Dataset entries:

# # #

Fixpoint ov_match (ti : tnode) (path : list nat) (actual : value) (mu : muts)
    {struct ti} : option bool * value * muts :=
  match ti with
  | TUnion types =>
      (fix some_ (ts : list tnode) (i : nat) (actual : value) (mu : muts)
         : option bool * value * muts :=
         match ts with
         | [] => (Some false, actual, mu)
         | t :: r =>
             let '(res, actual', mu') := ov_match t (i :: path) actual mu in
             match res with
             | Some false => some_ r (S i) actual' mu'
             | _ => (res, actual', mu')
             end
         end) types 0 actual mu
  | TArrH e =>
      match actual with
      | VArr xs =>
          let xs := if nullb xs then [VUndef] else xs in
          let '(res, xs', mu') := ov_every (fun x mu => ov_match e (0 :: path) x mu) xs mu in
          (res, VArr xs', mu')
      | _ => (Some false, actual, mu)
      end
  | TArrX ts =>
      match actual with
      | VArr xs =>
          if negb (length xs =? length ts) then (Some false, actual, mu)
          else
            let '(res, xs', mu') :=
              (fix every2 (ts : list tnode) (i : nat) (xs : list value) (mu : muts)
                 {struct ts} : option bool * list value * muts :=
                 match ts, xs with
                 | t :: tr, x :: xr =>
                     let '(res, x', mu1) := ov_match t (i :: path) x mu in
                     match res with
                     | Some true =>
                         let '(res2, xr', mu2) := every2 tr (S i) xr mu1 in
                         (res2, x' :: xr', mu2)
                     | _ => (res, x' :: xr, mu1)
                     end
                 | _, _ => (Some true, xs, mu)
                 end) ts 0 xs mu in
            (res, VArr xs', mu')
      | _ => (Some false, actual, mu)
      end
  | TLitArr vs =>
      match actual with
      | VArr xs =>
          if negb (length xs =? length vs) then (Some false, actual, mu)
          else (Some (forallb (fun xv => strict_eq_lit xv.1 xv.2) (zip xs vs)), actual, mu)
      | _ => (Some false, actual, mu)
      end
  | TLit l => (Some (strict_eq_lit actual l), actual, mu)
  | TObjIdx kt vt =>
      match actual with
      | VObj props =>
          let '(res, props', mu') :=
            (fix every_entry (es : list (string * value)) (mu : muts)
               : option bool * list (string * value) * muts :=
               match es with
               | [] => (Some true, [], mu)
               | (k, v) :: r =>
                   let '(km, _, mu1) := ov_match kt (0 :: path) (VStr k) mu in
                   match km with
                   | None => (None, es, mu1)
                   | Some km =>
                       let '(vm, v', mu2) := ov_match vt (1 :: path) v mu1 in
                       match vm with
                       | None => (None, (k, v') :: r, mu2)
                       | Some vm =>
                           if km && vm then
                             let '(res, r', mu3) := every_entry r mu2 in
                             (res, (k, v') :: r', mu3)
                           else (Some false, (k, v') :: r, mu2)
                       end
                   end
               end) props mu in
          (res, VObj props', mu')
      | _ => (Some false, actual, mu)
      end
  | TObjProps ps =>
      match actual with
      | VObj props =>
          let checks :=
            (fix closures (ps : list (string * (tnode * bool))) (i : nat)
               : list (string * (bool * (value -> muts -> option bool * value * muts))) :=
               match ps with
               | [] => []
               | (k, (t, opt)) :: r =>
                   (k, (opt, fun v mu => ov_match t (i :: path) v mu)) :: closures r (S i)
               end) ps 0 in
          let '(res, props', mu') :=
            (fix every_key
               (cs : list (string * (bool * (value -> muts -> option bool * value * muts))))
               (props : list (string * value)) (mu : muts)
               : option bool * list (string * value) * muts :=
               match cs with
               | [] => (Some true, props, mu)
               | (key, (opt, chk)) :: r =>
                   match js_hasOwnProperty props key with
                   | None => (None, props, mu)
                   | Some hp =>
                       if opt && negb (truthy hp) then every_key r props mu
                       else if negb (truthy hp) then (Some false, props, mu)
                       else
                         let '(res, v', mu1) := chk (get_prop props key) mu in
                         let props1 :=
                           match assoc_get key props with
                           | Some _ => assoc_set key v' props
                           | None => props
                           end in
                         match res with
                         | Some true => every_key r props1 mu1
                         | _ => (res, props1, mu1)
                         end
                   end
               end) (js_own_keys_order checks) props mu in
          (res, VObj props', mu')
      | _ => (Some false, actual, mu)
      end
  | TPrim type opt =>
      let cur := match mu !! path with Some t => t | None => type end in
      if opt then
        let t' := trim (replace_first_qmark cur) in
        (Some (prim_check (ov_myTypeof actual) t'), actual, <[path := t']> mu)
      else (Some (prim_check (ov_myTypeof actual) cur), actual, mu)
  end.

# # #

(The problem) Whenever the word "tnode" shows up in a line above, copy that line.

(Answer section)
Fixpoint ov_match (ti : tnode) (path : list nat) (actual : value) (mu : muts)
      (fix some_ (ts : list tnode) (i : nat) (actual : value) (mu : muts)
              (fix every2 (ts : list tnode) (i : nat) (xs : list value) (mu : muts)
            (fix closures (ps : list (string * (tnode * bool))) (i : nat)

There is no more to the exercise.